> _YOUR OBJECTIVE_: Return, word for word, only the lines of the data below that lie between the line with "Global Instance outcome_ret" and the line with "x => Return x", those two lines included.

> _MATERIAL TO PROCESS_:
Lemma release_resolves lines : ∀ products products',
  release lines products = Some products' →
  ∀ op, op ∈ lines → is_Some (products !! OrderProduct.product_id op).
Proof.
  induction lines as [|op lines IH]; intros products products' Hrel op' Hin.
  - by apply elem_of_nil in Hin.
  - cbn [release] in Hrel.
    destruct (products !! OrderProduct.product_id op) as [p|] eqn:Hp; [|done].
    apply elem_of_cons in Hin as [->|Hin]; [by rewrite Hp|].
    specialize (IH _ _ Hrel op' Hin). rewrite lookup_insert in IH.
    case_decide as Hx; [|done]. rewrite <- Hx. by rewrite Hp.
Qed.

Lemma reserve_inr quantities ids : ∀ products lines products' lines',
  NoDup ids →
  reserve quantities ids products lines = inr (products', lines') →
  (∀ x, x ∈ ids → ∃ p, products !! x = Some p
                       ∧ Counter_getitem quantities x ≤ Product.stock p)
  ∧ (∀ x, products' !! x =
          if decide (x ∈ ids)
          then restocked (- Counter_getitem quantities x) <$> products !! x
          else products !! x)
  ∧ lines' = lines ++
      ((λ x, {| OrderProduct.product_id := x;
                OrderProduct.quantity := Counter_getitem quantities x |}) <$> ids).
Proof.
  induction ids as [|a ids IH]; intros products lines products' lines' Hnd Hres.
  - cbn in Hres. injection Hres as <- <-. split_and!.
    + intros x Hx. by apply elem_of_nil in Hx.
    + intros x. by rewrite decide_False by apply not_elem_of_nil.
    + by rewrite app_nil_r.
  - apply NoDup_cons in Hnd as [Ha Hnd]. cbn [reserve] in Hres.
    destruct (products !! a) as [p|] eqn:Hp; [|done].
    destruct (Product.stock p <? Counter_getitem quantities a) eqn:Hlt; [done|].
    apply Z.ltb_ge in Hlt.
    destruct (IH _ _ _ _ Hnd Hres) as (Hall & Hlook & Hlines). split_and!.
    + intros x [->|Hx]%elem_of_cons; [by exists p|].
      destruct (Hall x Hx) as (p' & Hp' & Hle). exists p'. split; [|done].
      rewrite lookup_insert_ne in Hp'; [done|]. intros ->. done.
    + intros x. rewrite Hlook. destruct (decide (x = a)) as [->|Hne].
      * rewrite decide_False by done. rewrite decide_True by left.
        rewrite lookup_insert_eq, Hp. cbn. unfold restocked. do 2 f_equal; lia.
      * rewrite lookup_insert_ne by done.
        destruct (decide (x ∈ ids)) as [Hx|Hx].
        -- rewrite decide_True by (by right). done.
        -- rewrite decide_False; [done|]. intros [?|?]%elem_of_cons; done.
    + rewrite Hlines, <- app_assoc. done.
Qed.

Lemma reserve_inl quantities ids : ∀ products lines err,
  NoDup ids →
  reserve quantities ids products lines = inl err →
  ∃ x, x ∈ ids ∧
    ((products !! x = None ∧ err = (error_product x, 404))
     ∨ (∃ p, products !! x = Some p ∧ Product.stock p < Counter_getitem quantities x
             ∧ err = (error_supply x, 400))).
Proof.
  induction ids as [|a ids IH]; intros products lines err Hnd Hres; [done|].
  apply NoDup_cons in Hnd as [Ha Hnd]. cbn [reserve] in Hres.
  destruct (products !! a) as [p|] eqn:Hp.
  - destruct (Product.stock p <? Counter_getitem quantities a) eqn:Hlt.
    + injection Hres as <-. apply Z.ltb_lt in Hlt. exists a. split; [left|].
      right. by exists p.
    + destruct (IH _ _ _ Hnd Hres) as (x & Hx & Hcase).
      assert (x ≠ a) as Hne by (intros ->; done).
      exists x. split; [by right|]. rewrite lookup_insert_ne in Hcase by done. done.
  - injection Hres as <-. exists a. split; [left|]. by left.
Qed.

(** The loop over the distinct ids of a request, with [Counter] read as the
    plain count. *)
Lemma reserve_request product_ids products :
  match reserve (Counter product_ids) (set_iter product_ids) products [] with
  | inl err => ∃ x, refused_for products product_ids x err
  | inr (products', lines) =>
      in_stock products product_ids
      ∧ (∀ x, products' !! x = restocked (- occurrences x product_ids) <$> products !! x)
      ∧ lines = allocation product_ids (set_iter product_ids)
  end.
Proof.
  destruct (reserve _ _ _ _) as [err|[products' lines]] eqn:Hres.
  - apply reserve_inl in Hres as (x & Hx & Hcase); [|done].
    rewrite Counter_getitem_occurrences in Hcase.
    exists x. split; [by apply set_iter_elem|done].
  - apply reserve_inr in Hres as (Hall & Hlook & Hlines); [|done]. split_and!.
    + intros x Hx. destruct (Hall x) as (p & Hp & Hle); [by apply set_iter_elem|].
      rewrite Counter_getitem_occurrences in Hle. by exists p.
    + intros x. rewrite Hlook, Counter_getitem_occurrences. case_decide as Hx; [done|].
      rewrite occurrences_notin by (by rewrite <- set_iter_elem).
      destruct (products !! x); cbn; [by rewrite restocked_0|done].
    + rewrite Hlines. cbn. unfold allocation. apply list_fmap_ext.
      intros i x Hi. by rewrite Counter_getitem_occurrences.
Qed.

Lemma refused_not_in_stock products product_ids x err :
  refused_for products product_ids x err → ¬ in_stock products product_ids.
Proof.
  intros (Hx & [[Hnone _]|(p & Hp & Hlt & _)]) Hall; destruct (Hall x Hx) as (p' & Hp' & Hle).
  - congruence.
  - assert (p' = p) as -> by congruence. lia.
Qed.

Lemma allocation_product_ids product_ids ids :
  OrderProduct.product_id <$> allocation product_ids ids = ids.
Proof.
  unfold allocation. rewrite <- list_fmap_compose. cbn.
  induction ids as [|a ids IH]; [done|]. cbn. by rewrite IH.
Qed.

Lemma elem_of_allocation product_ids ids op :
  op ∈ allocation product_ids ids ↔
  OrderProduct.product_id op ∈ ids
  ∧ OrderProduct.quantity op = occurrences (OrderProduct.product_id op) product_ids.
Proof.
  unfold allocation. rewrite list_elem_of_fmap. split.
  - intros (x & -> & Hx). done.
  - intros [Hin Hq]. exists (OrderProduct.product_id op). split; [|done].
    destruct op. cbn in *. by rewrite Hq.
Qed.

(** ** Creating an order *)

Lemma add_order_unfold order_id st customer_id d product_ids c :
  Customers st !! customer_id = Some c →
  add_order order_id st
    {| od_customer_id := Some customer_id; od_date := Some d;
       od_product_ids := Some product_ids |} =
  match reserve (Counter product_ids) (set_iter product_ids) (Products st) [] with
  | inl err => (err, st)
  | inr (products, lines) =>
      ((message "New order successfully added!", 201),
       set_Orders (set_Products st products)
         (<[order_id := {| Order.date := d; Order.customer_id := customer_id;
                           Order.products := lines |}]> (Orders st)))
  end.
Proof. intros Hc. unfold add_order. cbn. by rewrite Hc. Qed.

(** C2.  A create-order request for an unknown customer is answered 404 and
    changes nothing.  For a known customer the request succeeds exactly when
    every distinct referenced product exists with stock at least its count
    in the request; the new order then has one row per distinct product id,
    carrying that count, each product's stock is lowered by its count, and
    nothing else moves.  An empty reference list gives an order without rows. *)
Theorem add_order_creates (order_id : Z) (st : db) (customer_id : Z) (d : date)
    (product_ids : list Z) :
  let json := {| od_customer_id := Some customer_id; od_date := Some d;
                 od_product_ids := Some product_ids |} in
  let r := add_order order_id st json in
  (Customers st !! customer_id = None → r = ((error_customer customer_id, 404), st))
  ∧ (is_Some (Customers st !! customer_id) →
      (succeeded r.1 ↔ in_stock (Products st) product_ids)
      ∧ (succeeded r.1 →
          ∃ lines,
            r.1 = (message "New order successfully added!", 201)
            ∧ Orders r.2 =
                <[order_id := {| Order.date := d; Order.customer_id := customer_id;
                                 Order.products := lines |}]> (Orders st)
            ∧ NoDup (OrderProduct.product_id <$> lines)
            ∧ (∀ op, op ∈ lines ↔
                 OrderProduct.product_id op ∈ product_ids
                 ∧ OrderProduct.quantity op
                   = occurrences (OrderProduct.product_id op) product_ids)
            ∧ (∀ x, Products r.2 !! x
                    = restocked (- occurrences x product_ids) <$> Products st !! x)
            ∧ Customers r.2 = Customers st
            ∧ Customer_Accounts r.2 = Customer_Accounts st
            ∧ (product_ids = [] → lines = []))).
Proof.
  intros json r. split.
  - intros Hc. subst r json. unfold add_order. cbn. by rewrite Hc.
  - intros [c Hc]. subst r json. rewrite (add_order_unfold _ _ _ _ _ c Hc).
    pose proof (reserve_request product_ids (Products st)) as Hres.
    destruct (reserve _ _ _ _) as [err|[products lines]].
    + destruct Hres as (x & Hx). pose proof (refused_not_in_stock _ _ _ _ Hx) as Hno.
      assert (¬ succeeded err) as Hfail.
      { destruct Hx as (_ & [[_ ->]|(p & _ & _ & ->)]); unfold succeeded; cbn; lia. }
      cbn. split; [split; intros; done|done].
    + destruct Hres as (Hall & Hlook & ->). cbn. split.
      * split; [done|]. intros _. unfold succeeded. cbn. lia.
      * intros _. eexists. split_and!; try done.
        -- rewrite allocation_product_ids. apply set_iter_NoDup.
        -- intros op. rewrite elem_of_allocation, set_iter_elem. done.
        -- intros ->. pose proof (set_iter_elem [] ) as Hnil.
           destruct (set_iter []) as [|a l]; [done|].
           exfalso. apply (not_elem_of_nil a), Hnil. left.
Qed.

---

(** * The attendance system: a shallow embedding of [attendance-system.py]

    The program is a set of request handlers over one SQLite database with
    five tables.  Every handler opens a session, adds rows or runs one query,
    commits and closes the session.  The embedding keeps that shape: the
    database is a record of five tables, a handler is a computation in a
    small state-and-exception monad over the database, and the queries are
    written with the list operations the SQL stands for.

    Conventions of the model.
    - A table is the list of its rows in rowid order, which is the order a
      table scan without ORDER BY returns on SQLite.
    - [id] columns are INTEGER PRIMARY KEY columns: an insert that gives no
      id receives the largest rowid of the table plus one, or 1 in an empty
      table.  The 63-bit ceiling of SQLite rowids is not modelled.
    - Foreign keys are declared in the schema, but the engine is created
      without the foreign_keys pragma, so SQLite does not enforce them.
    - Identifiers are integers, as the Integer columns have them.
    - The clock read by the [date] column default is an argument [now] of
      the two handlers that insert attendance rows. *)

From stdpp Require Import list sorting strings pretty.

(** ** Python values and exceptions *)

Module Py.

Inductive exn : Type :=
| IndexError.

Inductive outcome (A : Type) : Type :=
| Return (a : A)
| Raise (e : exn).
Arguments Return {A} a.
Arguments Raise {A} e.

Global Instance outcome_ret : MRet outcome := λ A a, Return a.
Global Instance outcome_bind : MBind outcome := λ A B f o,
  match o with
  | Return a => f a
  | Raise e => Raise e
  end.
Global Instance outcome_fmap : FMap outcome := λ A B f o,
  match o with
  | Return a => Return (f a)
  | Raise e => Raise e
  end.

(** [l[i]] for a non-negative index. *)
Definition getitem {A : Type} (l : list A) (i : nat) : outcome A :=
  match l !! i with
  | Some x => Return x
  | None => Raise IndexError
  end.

==

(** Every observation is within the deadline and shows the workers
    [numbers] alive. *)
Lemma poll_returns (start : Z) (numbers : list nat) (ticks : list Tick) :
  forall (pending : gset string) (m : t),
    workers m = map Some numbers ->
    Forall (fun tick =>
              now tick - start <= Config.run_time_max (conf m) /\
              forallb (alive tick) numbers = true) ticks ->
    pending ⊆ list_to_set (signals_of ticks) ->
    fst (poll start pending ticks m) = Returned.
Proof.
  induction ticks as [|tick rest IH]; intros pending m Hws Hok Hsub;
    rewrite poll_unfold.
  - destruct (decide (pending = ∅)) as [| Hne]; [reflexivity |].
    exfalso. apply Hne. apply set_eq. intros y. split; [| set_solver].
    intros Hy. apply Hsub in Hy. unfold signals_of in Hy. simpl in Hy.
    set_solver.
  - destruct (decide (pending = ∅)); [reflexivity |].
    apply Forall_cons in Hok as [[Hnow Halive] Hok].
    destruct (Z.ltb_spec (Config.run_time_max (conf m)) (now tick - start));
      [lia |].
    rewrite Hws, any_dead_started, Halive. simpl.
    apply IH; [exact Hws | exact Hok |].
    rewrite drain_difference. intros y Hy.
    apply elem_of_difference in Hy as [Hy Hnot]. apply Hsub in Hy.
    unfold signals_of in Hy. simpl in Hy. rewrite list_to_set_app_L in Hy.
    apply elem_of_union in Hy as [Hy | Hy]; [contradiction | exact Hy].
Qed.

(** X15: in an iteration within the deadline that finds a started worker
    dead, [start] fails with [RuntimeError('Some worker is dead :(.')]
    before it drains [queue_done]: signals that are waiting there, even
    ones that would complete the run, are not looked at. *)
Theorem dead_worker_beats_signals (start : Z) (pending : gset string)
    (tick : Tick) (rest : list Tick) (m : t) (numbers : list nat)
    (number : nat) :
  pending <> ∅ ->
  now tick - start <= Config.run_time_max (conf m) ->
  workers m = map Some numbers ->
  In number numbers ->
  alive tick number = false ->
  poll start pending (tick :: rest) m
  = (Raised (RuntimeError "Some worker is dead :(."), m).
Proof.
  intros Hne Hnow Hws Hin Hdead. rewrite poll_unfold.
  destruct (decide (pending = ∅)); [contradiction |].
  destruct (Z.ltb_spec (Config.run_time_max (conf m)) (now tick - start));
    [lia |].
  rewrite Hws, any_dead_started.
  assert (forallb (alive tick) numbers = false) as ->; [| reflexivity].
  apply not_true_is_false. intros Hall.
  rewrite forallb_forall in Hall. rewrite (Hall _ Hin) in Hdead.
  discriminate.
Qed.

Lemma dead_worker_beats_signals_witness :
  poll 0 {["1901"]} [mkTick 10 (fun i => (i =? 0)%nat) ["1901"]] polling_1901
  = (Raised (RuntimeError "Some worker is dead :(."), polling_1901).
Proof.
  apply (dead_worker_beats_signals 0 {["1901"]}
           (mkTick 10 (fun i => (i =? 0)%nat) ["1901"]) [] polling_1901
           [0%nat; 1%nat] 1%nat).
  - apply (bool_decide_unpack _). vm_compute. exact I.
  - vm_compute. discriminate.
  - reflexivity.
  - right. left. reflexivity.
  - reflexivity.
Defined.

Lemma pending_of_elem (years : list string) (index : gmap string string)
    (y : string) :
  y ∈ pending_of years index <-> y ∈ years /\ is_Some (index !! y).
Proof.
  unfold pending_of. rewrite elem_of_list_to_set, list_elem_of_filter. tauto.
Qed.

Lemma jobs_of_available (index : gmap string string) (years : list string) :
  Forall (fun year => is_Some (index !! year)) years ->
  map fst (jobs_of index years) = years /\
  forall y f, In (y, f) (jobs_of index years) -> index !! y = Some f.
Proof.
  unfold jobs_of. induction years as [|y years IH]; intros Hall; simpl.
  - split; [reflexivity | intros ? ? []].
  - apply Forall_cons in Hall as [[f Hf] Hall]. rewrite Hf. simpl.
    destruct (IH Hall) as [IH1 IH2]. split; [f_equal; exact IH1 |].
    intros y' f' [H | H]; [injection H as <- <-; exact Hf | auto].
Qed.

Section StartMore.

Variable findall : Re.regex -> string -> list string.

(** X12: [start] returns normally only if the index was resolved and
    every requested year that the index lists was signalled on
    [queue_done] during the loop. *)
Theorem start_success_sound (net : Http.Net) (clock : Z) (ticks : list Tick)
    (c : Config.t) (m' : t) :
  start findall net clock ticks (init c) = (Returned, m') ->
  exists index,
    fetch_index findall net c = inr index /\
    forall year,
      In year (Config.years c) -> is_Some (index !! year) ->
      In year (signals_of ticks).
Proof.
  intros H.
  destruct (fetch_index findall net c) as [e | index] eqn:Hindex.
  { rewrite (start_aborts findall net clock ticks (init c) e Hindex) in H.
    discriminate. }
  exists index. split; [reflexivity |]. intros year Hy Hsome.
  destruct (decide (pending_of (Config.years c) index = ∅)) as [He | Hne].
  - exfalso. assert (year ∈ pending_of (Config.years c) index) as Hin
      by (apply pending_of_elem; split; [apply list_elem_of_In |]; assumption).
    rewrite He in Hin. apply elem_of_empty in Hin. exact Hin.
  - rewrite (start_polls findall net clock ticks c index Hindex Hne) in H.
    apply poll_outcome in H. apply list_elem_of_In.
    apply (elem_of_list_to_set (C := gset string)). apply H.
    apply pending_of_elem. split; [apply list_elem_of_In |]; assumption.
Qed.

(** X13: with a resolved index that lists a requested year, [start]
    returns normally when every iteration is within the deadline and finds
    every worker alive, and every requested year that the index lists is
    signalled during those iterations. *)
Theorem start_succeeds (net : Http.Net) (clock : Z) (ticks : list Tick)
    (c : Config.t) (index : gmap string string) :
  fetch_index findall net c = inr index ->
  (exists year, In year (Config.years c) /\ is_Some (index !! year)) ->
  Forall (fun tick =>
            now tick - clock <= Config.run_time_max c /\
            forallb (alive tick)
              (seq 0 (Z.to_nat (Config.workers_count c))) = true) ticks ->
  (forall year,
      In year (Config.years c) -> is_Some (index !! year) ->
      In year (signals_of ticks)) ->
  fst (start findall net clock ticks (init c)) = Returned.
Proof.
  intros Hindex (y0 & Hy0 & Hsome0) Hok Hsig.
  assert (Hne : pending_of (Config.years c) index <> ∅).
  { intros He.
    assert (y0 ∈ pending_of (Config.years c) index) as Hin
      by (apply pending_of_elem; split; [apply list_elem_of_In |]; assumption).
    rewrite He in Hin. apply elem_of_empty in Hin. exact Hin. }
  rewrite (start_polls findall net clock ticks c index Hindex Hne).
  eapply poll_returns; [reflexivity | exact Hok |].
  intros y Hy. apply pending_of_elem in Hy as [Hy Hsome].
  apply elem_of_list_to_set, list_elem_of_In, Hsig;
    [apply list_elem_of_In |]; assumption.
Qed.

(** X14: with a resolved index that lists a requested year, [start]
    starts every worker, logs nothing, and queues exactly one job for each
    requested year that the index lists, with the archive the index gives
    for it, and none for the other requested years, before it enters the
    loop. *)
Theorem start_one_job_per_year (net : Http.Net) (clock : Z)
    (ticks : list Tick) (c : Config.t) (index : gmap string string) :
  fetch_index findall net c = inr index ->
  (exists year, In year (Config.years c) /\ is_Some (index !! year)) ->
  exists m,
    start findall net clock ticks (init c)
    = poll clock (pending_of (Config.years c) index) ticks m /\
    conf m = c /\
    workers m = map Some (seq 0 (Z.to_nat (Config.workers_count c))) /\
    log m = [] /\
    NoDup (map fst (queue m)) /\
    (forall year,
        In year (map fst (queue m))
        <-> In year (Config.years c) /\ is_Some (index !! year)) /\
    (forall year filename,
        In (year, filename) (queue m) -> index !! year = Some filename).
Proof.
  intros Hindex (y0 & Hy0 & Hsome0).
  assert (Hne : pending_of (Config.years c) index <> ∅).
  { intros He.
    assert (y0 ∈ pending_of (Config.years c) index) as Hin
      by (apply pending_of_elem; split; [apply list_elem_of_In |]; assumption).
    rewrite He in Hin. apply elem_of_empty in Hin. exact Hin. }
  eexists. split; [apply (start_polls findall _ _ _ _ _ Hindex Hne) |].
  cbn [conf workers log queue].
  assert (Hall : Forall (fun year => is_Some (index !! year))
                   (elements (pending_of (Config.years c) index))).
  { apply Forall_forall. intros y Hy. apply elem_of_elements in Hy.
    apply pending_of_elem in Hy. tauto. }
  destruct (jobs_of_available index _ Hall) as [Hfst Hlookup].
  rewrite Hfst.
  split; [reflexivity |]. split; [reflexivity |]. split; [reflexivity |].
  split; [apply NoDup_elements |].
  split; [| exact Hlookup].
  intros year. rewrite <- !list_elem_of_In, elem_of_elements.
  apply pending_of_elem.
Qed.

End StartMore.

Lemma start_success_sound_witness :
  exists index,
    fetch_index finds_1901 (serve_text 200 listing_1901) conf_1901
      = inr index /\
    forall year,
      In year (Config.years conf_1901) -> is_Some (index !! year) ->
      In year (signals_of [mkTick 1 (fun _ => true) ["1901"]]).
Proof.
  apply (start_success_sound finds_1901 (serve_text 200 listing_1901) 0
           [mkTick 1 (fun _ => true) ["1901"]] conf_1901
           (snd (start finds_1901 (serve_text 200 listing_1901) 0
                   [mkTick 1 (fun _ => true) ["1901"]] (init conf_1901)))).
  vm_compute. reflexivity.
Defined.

> _SOLUTION_:
Global Instance outcome_ret : MRet outcome := λ A a, Return a.
Global Instance outcome_bind : MBind outcome := λ A B f o,
  match o with
  | Return a => f a
  | Raise e => Raise e
  end.
Global Instance outcome_fmap : FMap outcome := λ A B f o,
  match o with
  | Return a => Return (f a)
  | Raise e => Raise e
  end.

(** [l[i]] for a non-negative index. *)
Definition getitem {A : Type} (l : list A) (i : nat) : outcome A :=
  match l !! i with
  | Some x => Return x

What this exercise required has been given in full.